We spent as an industry so much time and effort focusing on malware, anomaly detection, exploits, et cetera. And we’ve gotten, by some measures, quite effective at preventing that, but sometimes we over-focus. Sometimes we let mastery of one domain lull us into a false sense of security that we’ve solved the problem. I think about half, maybe two thirds of organizations are still relying primarily on legacy antivirus technology. What does antivirus technology have to do with [a threat actor] coming in with legitimate credentials?

At some point, unless you have fully adopted zero-trust technology, you’ve got to trust that if someone says, ‘Hi, I’m Rob, and I have access to this device,’ and they have Rob’s password, then they must be Rob. We still see a lot of kind of old-school techniques that don’t really have a technical fix, like pretending to be someone from IT [support] and asking an employee for their password. That’s not a technical control. That’s a human weakness. That’s social engineering.
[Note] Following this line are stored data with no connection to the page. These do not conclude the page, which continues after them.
(** [s.replace(pat, rep)] for a string pattern and a replacement without
    [$]: the first occurrence of [pat] is replaced. *)
Fixpoint replace (s pat rep : jsstring) : jsstring :=
  if starts_with pat s then rep ++ drop (length pat) s
  else match s with [] => [] | c :: s' => c :: replace s' pat rep end.

(** [l.join(sep)] *)
Fixpoint join (sep : jsstring) (l : list jsstring) : jsstring :=
  match l with
  | [] => []
  | [x] => x
  | x :: l' => x ++ sep ++ join sep l'
  end.

(** [s.substring(k)] *)
Definition substring (k : nat) (s : jsstring) : jsstring := drop k s.

(** The class [\s] of a JavaScript regular expression: WhiteSpace and
    LineTerminator code points. *)
Definition is_ws (c : N) : bool :=
  (9 <=? c) && (c <=? 13) || (c =? 32) || (c =? 160) || (c =? 5760)
  || (8192 <=? c) && (c <=? 8202) || (c =? 8232) || (c =? 8233)
  || (c =? 8239) || (c =? 8287) || (c =? 12288) || (c =? 65279).

(** [[\r\n]] *)
Definition is_newline (c : N) : bool := (c =? 10) || (c =? 13).

Local Close Scope N_scope.

(** ** The outcome of a call *)

Inductive exn :=
| Error (msg : jsstring)
| TypeError.

(** [Timeout]: a loop of the model used up its fuel.  [Dangling]: an address
    outside the store was read; JavaScript references cannot dangle. *)
Inductive outcome (A : Type) :=
| Ok (a : A)
| Throw (e : exn)
| Timeout
| Dangling.
Arguments Ok {A} a.
Arguments Throw {A} e.
Arguments Timeout {A}.
Arguments Dangling {A}.

Global Instance outcome_ret : MRet outcome := @Ok.
Global Instance outcome_bind : MBind outcome := λ A B f m,
  match m with
  | Ok a => f a
  | Throw e => Throw e
  | Timeout => Timeout
  | Dangling => Dangling
  end.

(** ** The tree node model (FileStructure.ts) *)

Abbreviation addr := nat.

(** Modelled from the spec: the interface [FileStructure] of
    [FileStructure.ts], which is not among the sources; its four fields are
    those of the spec's data model (section 3) and of the object literals of
    [parse-input.ts].  [children] and [parent] hold addresses. *)
Record FileStructure := mkFS {
  name : jsstring;
  children : list addr;
  indentCount : Z;
  parent : option addr;
}.

Abbreviation heap := (list FileStructure).

Definition deref (h : heap) (a : addr) : outcome FileStructure :=
  match h !! a with
  | Some nd => Ok nd
  | None => Dangling
  end.

Definition push_child (c : addr) (nd : FileStructure) : FileStructure :=
  mkFS (name nd) (children nd ++ [c]) (indentCount nd) (parent nd).

Definition set_parent (p : addr) (nd : FileStructure) : FileStructure :=
  mkFS (name nd) (children nd) (indentCount nd) (Some p).

(** ** parse-input.ts *)

(** [input.match(/[^\r\n]+/g) || []]: the maximal non-empty runs of code
    units other than CR and LF.  [cur] is the current run, reversed. *)
Fixpoint newlineSplitter (input cur : jsstring) : list jsstring :=
  match input with
  | [] => match cur with [] => [] | _ => [rev cur] end
  | c :: rest =>
    if is_newline c
    then match cur with
         | [] => newlineSplitter rest []
         | _ => rev cur :: newlineSplitter rest []
         end
    else newlineSplitter rest (c :: cur)
  end.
And with techniques like Kerberoasting becoming very popular, we see cloud variations of that. Cloud is the new domain for adversaries. It’s the new battle theater that they’re increasingly moving towards. And there are some other identity-based, credential-based techniques that they’re going after in the cloud specifically as well, like looking at secrets that are built into an application, which is a big no-no from a security architecture perspective. But people make mistakes.

There are built-in tools in these cloud service providers that are designed to allow you to manage these environments — inheriting permissions and having metadata APIs built into these systems. And of course, they’re there to make developers’ lives easier. But if not properly secured, the adversary will take advantage of that as well.
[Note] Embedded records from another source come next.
(** [x and y] on two comparisons: the second one is evaluated only when the
    first holds, as in the chained form [a op1 b op2 c]. *)
Definition py_and (x y : Exc.t bool) : Exc.t bool :=
  Exc.bind x (fun b => if b then y else Exc.ret false).

Definition py_not (x : Exc.t bool) : Exc.t bool :=
  Exc.bind x (fun b => Exc.ret (negb b)).

(** [v in {s1, s2, ...}] for a set of [str]: the value is hashed first,
    which raises [TypeError] for an unhashable one; then only an equal
    string is a member. *)
Definition py_in_strs (v : pyval) (ss : list string) : Exc.t bool :=
  match v with
  | PyStr s => Exc.ret (existsb (String.eqb s) ss)
  | PyDict _ _ => Exc.raise TypeError
  | PyNone | PyBool _ | PyInt _ | PyFloat _ => Exc.ret false
  end.


(** ** The HTTP client: requests and the log of requests made *)

Record request : Type := mkRequest {
  req_url : string;
  req_params : list (string * pyval)
}.

Record response : Type := mkResponse {
  status_code : Z;
  text : string
}.

Module IO.

(** A computation that may raise and that appends to the log of requests
    sent so far. *)
Definition t (A : Type) : Type := list request -> Exc.t A * list request.

Definition ret {A} (a : A) : t A := fun log => (inr a, log).
Definition raise {A} (e : exn) : t A := fun log => (inl e, log).
Definition bind {A B} (m : t A) (k : A -> t B) : t B :=
  fun log =>
    match m log with
    | (inl e, log') => (inl e, log')
    | (inr a, log') => k a log'
    end.
Definition lift {A} (m : Exc.t A) : t A := fun log => (m, log).

(** [if cond: raise e] *)
Definition raise_if (cond : Exc.t bool) (e : exn) : t unit :=
  bind (lift cond) (fun b => if b then raise e else ret tt).

End IO.

Declare Scope io_scope.
Delimit Scope io_scope with io.
Notation "x <- m ;; k" := (IO.bind m (fun x => k))
  (at level 61, m at next level, right associativity) : io_scope.
Notation "m ;; k" := (IO.bind m (fun _ => k))
  (at level 61, right associativity) : io_scope.

(** ** The messages of the errors raised, and the error kinds they form *)

Module Msg.
Definition ra_type := "RA must be in units of hours, and a float or integer (e.g. 4.50, not 04:30:00)".
Definition dec_type := "Dec must be in units of degrees, and a float or integer (e.g. -69.50, not -69:30:00)".
Definition lmc_units := "RA must be in units of hours, not degrees (e.g. 5.20 (hours), not 78.0 (degrees))".
Definition lmc_ra := "For LMC, RA must be between 4.48 and 6.27 hours.".
Definition lmc_dec := "For LMC, Dec must be between -72.5 and -65.2 degrees.".
Definition smc_units := "RA must be in units of hours, not degrees (e.g. 0.75 (hours), not 11.25 (degrees))".
Definition smc_ra := "For SMC, RA must be between 0.375 and 1.375 hours.".
Definition smc_dec := "For SMC, Dec must be between -74.9 and -70.4 degrees.".
Definition galaxy := "Galaxy must be 'LMC' or 'SMC'.".
Definition radius := "Radius must be greater than 0 and no more than 12 arcminutes.".
Definition teff := "teff must be 'all', 'cool', or 'hot'.".
Definition no_stars := "No stars found within the given radius. Try increasing the radius.".
End Msg.

Definition InvalidGalaxy : exn := ValueError Msg.galaxy.
Definition InvalidRadius : exn := ValueError Msg.radius.
Definition InvalidTeff : exn := ValueError Msg.teff.
Definition NoStarsFound : exn := ValueError Msg.no_stars.

Definition is_InvalidCoordinateType (e : exn) : bool :=
  exn_eqb e (ValueError Msg.ra_type) || exn_eqb e (ValueError Msg.dec_type).

Definition is_CoordinateUnitMismatch (e : exn) : bool :=
  exn_eqb e (ValueError Msg.lmc_units) || exn_eqb e (ValueError Msg.smc_units).

Definition is_CoordinateOutOfRange (e : exn) : bool :=
  exn_eqb e (ValueError Msg.lmc_ra) || exn_eqb e (ValueError Msg.lmc_dec)
  || exn_eqb e (ValueError Msg.smc_ra) || exn_eqb e (ValueError Msg.smc_dec).

(** ** The scan of the response text (lines 82-96) *)

Definition AV_MARKER : string := "<Av> =".
Definition SD_MARKER : string := "Standard deviation of extinction values =".

(** [float(line.split('=')[1].split()[0])] *)
Definition parse_value (line : string) : Exc.t PyFloat.float :=
  Exc.bind (Exc.index (PyStr.split_sep "="%char line) 1) (fun seg =>
  Exc.bind (Exc.index (PyStr.split seg) 0) (fun tok =>
  py_float tok)).

(** [except (ValueError, IndexError)] *)
Definition caught (e : exn) : bool :=
  match e with
  | ValueError _ | IndexError => true
  | _ => false
  end.

Definition scan_state : Type := (option PyFloat.float * option PyFloat.float)%type.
I think by and large, cloud service providers are doing a pretty good job of making these technologies fairly secure by design. The issue is many organizations and developers are new to the cloud.
Elia ZaitsevCTO, CloudStrike

Do you think the cloud services and platforms are getting increasingly complex, or is it more that enterprises are having a hard time keeping up with it all because they don’t always know what they’re responsible for?
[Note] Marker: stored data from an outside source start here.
(** X13.  With the three ranges free and apart from each other,
    [LoadModule] maps the code segment as Code and the two data segments
    as CodeData, each at its address plus the base address and of its
    size, all three backed by the module's memory at the segment's
    offset, after the regions already mapped; it asks for execute,
    read-only and read-write permissions in that order and touches
    nothing else. *)
Theorem LoadModule_maps_three_segments (module_ : CodeSet)
    (base_addr code_memory_size : Z) (m : Machine) :
  let vm := vm_manager (process m) in
  let memory := cs_memory module_ in
  let code := segment_region memory base_addr (CodeSegment module_) MsCode in
  let rodata := segment_region memory base_addr (RODataSegment module_) MsCodeData in
  let data := segment_region memory base_addr (DataSegment module_) MsCodeData in
  range_is_free vm (vma_base code) (vma_size code) = true ->
  range_is_free vm (vma_base rodata) (vma_size rodata) = true ->
  range_is_free vm (vma_base data) (vma_size data) = true ->
  ranges_intersect (vma_base rodata) (vma_size rodata)
    (vma_base code) (vma_size code) = false ->
  ranges_intersect (vma_base data) (vma_size data)
    (vma_base code) (vma_size code) = false ->
  ranges_intersect (vma_base data) (vma_size data)
    (vma_base rodata) (vma_size rodata) = false ->
  exists m1,
    LoadModule module_ base_addr code_memory_size m
    = Done (wrap64 code_memory_size,
            [(code, ReadExecute); (rodata, Read); (data, ReadWrite)]) m1
    /\ vma_map (vm_manager (process m1)) = vma_map vm ++ [code; rodata; data]
    /\ tls_slots (process m1) = tls_slots (process m)
    /\ status (process m1) = status (process m)
    /\ thread_list m1 = thread_list m.
Proof.
  intros vm memory code rodata data Hcode Hro Hdata Hro_code Hdata_code Hdata_ro.
  unfold LoadModule.
  cbn [CodeSegment RODataSegment DataSegment cs_memory length].
  fold memory.
  unfold bind at 1. rewrite MapSegment_outcome. cbv zeta.
  fold vm code. rewrite Hcode.
  unfold bind at 1. rewrite MapSegment_outcome. cbv zeta.
  cbn [process set_process vm_manager set_vm_manager].
  fold rodata. unfold with_region at 1. rewrite range_is_free_app.
  rewrite Hro, Hro_code. cbn [negb andb].
  unfold bind at 1. rewrite MapSegment_outcome. cbv zeta.
  cbn [process set_process vm_manager set_vm_manager].
  fold data. unfold with_region at 1. rewrite range_is_free_app.
  unfold with_region at 1. rewrite range_is_free_app.
  rewrite Hdata, Hdata_code, Hdata_ro. cbn [negb andb].
  unfold ret. rewrite Z.add_0_r.
  eexists. split; [reflexivity|].
  cbn [process set_process vm_manager set_vm_manager with_region vma_map
       tls_slots status thread_list].
  rewrite <- !app_assoc. repeat split; reflexivity.
Qed.

(** X14.  [LoadModule] is not undone when a later segment is rejected:
    when the code segment has been mapped and the range of the read-only
    data is taken, by a region mapped before or by the code segment
    itself, the call stops at [Unwrap] with the code segment mapped and
    nothing after it. *)
Theorem LoadModule_rejected_segment_keeps_earlier_ones (module_ : CodeSet)
    (base_addr code_memory_size : Z) (m : Machine) :
  let vm := vm_manager (process m) in
  let memory := cs_memory module_ in
  let code := segment_region memory base_addr (CodeSegment module_) MsCode in
  let rodata := segment_region memory base_addr (RODataSegment module_) MsCodeData in
  range_is_free vm (vma_base code) (vma_size code) = true ->
  range_is_free vm (vma_base rodata) (vma_size rodata) = false
  \/ ranges_intersect (vma_base rodata) (vma_size rodata)
       (vma_base code) (vma_size code) = true ->
  exists m1,
    LoadModule module_ base_addr code_memory_size m
    = Failed (UnwrapOfError ERR_INVALID_ADDRESS_STATE) m1
    /\ vma_map (vm_manager (process m1)) = vma_map vm ++ [code].
Proof.
  intros vm memory code rodata Hcode Htaken.
  unfold LoadModule.
  cbn [CodeSegment RODataSegment DataSegment cs_memory length].
  fold memory.
  unfold bind at 1. rewrite MapSegment_outcome. cbv zeta.
  fold vm code. rewrite Hcode.
  unfold bind at 1. rewrite MapSegment_outcome. cbv zeta.
  cbn [process set_process vm_manager set_vm_manager].
  fold rodata. unfold with_region at 1. rewrite range_is_free_app.
  assert (Hbusy : range_is_free vm (vma_base rodata) (vma_size rodata)
                  && negb (ranges_intersect (vma_base rodata) (vma_size rodata)
                             (vma_base code) (vma_size code)) = false).
  { destruct Htaken as [-> | ->]; [reflexivity|]. apply andb_false_r. }
  rewrite Hbusy.
  eexists. split; [reflexivity|]. reflexivity.
Qed.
You said something key in there, which is that it’s that it comes back to that shared responsibility model. I think by and large, cloud service providers are doing a pretty good job of making these technologies fairly secure by design. The issue is many organizations and developers are new to the cloud. And they’re coming in and making rookie mistakes. For example, I’m a developer, and all this built-in high security is a bit annoying, so I’ll just create one account and give away too many permissions because it just makes my life easier when I’m developing. I don’t think it’s the complexity of the cloud. I think the scale of the cloud is the real key.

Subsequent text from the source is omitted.